POST | Inject a secret

  • 1 minute(s) read
Prev Next

The Segura® API offers the ability to automatically inject credentials and secrets into configuration files in various environments. Using A2A (Application-to-Application) integration, organizations can update application secrets stored in various file formats, including YAML, JSON, XML, ENV, or INI, which supports both legacy systems and cloud-native workloads. Credential injection can be triggered by credential rotation, scheduled events, or on-demand API requests, eliminating the risks of hard-coded secrets and ensuring operational continuity.

Use Case

A financial services provider needs to regularly rotate the database and API credentials of its core applications without interruptions. Using the Segura API, the DevOps pipeline injects updated secrets directly into the .env files and Kubernetes YAML configurations during deployment.

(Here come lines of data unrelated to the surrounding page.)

Definition apply_body (input : DriverInput.t) : M unit :=
  accepted ← accept_driver_input input;
  if accepted : bool
  then
    state ← get_state;
    let prev_step := Driver.step state.(CState.driver) in
    '(driver, result) ← lift (Process.process state.(CState.driver) input);
    _ ← put_state (CState.set_driver state driver);
    match result with
    | inl e => fail (DriverProcess e)
    | inr outputs =>
        let new_step := Driver.step driver in
        _ ← when (negb (bool_decide (prev_step = new_step)) && bool_decide (new_step = Step.Prevote))
              (perform (CancelTimeout (RoundTimeout.propose (Driver.round driver))));
        process_driver_outputs outputs
    end
  else mret tt.

End apply.

(** *** Tying the recursion *)

Fixpoint apply_driver_input (fuel : nat) (input : DriverInput.t) : M unit :=
  match fuel with
  | O => out_of_fuel
  | S fuel => apply_body (apply_driver_input fuel) input
  end.

(** start_height.rs; [handle_input] is tied below. *)
Section start_height.
Context (fuel : nat) (handle_input : ConsensusInput.t -> M unit).

Fixpoint handle_inputs (inputs : list ConsensusInput.t) : M unit :=
  match inputs with
  | [] => mret tt
  | input :: inputs =>
      _ ← handle_input input;
      handle_inputs inputs
  end.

This procedure ensures that all services use only the latest credentials, without the need for manual intervention from developers or operators.

Important Notes

  1. Authentication: API requests must be authenticated using a Bearer token to ensure that only authorized users can perform injections or query status.
  2. Error Handling: the API returns specific HTTP status codes and detailed messages to aid in diagnosing problems, such as file format errors or injection failures.
  3. Compatibility: the API is designed to be compatible with popular CI/CD tools, facilitating integration into existing workflows.
  4. Injection Security: secret injection is performed securely, respecting defined security policies, and secrets are never unnecessarily exposed.
  5. Logs and Auditing: maintaining detailed logs of all injection events helps meet compliance requirements and facilitates security review

Request

  • Endpoint: POST /api/v4/injection/config-file
  • Authorization: Bearer {token}
{
  "target_path": "/etc/myapp/config.yaml",
  "secret_id": "db-prod-123",
  "file_type": "yaml",
  "injection_field": "db.password",
  "application": "myapp",
  "trigger_type": "rotation"
}

Response

{
  "status": "success",
  "message": "Secret injected and config file updated.",
  "timestamp": "2025-05-28T13:45:00Z"
}